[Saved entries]
(** Without a [+], a parameter is read the same in both ways. *)
Lemma raw_plain_part (part : jstr) :
  ~ In (ch "+") part ->
  queryKey part = rawKey part /\ queryValue part = rawValue part.
Proof.
  intros H. unfold queryKey, rawKey, queryValue, rawValue. cbv zeta.
  destruct (0 <=? indexOf (js "=") part) eqn:E.
  - change (js "=") with [ch "="] in *. apply Z.leb_le in E.
    destruct (indexOf_cut (ch "=") part E) as (Hcut & _).
    assert (H1 : ~ In (ch "+") (slice part 0 (indexOf [ch "="] part))).
    { intros Hi. apply H. rewrite Hcut. apply in_or_app. left. exact Hi. }
    assert (H2 : ~ In (ch "+") (sliceFrom part (indexOf [ch "="] part + 1))).
    { intros Hi. apply H. rewrite Hcut. apply in_or_app. right. right. exact Hi. }
    rewrite !Base64Facts.replaceChar_id by assumption. split; reflexivity.
  - rewrite Base64Facts.replaceChar_id by exact H. split; reflexivity.
Qed.

Lemma splitClass_go_in (p : N -> bool) (s cur : jstr) (part : jstr) (c : N) :
  In part (splitClass_go p s cur) -> In c part -> In c cur \/ In c s.
Proof.
  revert cur. induction s as [| x s IH]; intros cur Hp Hc.
  - cbn in Hp. destruct Hp as [<- | []]. left. exact Hc.
  - cbn [splitClass_go] in Hp. destruct (p x).
    + destruct Hp as [<- | Hp]; [left; exact Hc |].
      destruct (IH [] Hp Hc) as [[] | Hi]. right. right. exact Hi.
    + destruct (IH (cur ++ [x]) Hp Hc) as [Hi | Hi].
      * apply in_app_or in Hi. destruct Hi as [Hi | [<- | []]];
          [left; exact Hi | right; left; reflexivity].
      * right. right. exact Hi.
Qed.

Lemma valuesOf_raw (key : jstr) (parts : list jstr) :
  Forall (fun part => ~ In (ch "+") part) parts ->
  valuesOf key parts = rawValuesOf key parts.
Proof.
  unfold valuesOf, rawValuesOf.
  induction 1 as [| part parts Hp _ IH]; [reflexivity |].
  destruct (raw_plain_part part Hp) as (Ek & Ev).
  cbn [filter]. rewrite Ek.
  destruct (str_eqb (rawKey part) key); cbn [map]; rewrite ?Ev, IH; reflexivity.
Qed.

Section WithBuiltins.
Context {B : Builtins}.

(** [getFirstParam] reads the first of the values. *)
Lemma getFirstParam_first (q : jstr) (key : string) :
  js key <> [] ->
  getFirstParam (parseQuery (Some q)) key
  = hd_error (valuesOf (js key) (queryParts q)).
Proof.
  intros Hk. unfold getFirstParam. rewrite (parseQuery_stored q (js key) Hk).
  destruct (valuesOf (js key) (queryParts q)) as [| a [| b l]]; reflexivity.
Qed.

(** On a query without [+], the raw extraction and [parseQuery] agree. *)
Lemma getRawQueryFirstParam_agrees (q : jstr) (key : string) :
  js key <> [] -> ~ In (ch "+") q ->
  getRawQueryFirstParam (Some q) key = getFirstParam (parseQuery (Some q)) key.
Proof.
  intros Hk Hq.
  rewrite (getRawQueryFirstParam_first q key Hk), (getFirstParam_first q key Hk).
  rewrite valuesOf_raw; [reflexivity |].
  apply Forall_forall. intros part Hp Hc.
  unfold queryParts, splitClass in Hp.
  destruct (splitClass_go_in _ _ _ _ _ Hp Hc) as [[] | Hi].
  apply Hq. unfold dropQuestionMark in Hi.
  destruct (startsWith (js "?") q) eqn:E; [| exact Hi].
  unfold sliceFrom in Hi.
  rewrite <- (firstn_skipn (Z.to_nat (clampIndex (len q) 1)) q).
  apply in_or_app. right. exact Hi.
Qed.

End WithBuiltins.
End QueryFacts.

(* ================================================================== *)
(** ** [isUuid] and [isPort] *)
(* ================================================================== *)

Module CheckFacts.
Import JS Codec Val Utils Common Spec Props StrFacts AuthorityFacts UuidFacts TextFacts.

Lemma matchClasses_nth (pat : list (N -> bool)) (s : jstr) :
  matchClasses pat s = true ->
  forall i p, nth_error pat i = Some p ->
    exists c, nth_error s i = Some c /\ p c = true.
Proof.
  revert s. induction pat as [| p0 pat IH]; intros [| c s] H i p Hi;
    try discriminate H.
  - destruct i; discriminate Hi.
  - cbn [matchClasses] in H. apply andb_true_iff in H. destruct H as [H0 H].
    destruct i as [| i].
    + injection Hi as <-. exists c. split; [reflexivity | exact H0].
    + cbn [nth_error] in *. apply (IH s H i p Hi).
Qed.

Lemma isUuid_regex (s : jstr) : isUuid s = true -> uuidRegex (trim s) = true.
Proof.
  unfold isUuid. cbv zeta. destruct (isEmpty (trim s)); [discriminate | trivial].
Qed.

Lemma isVersion_range (c : N) :
  isVersion c = true <-> (ch "1" <= c <= ch "5")%N.
Proof.
  unfold isVersion, in_range. rewrite andb_true_iff, !N.leb_le. reflexivity.
Qed.

Lemma isVariant_in (c : N) : isVariant c = true <-> In c (js "89abAB").
Proof.
  unfold isVariant. change (js "89abAB")
    with [ch "8"; ch "9"; ch "a"; ch "b"; ch "A"; ch "B"].
  rewrite !orb_true_iff, !N.eqb_eq. cbn [In]. intuition congruence.
Qed.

_What to work on:_ Print again the lines of the entries above that fall between the line holding "In part (splitClass_go" and the line holding "exact Hc |].", inclusive, exactly as they stand.

_Task answer:_
  In part (splitClass_go p s cur) -> In c part -> In c cur \/ In c s.
Proof.
  revert cur. induction s as [| x s IH]; intros cur Hp Hc.
  - cbn in Hp. destruct Hp as [<- | []]. left. exact Hc.
  - cbn [splitClass_go] in Hp. destruct (p x).
    + destruct Hp as [<- | Hp]; [left; exact Hc |].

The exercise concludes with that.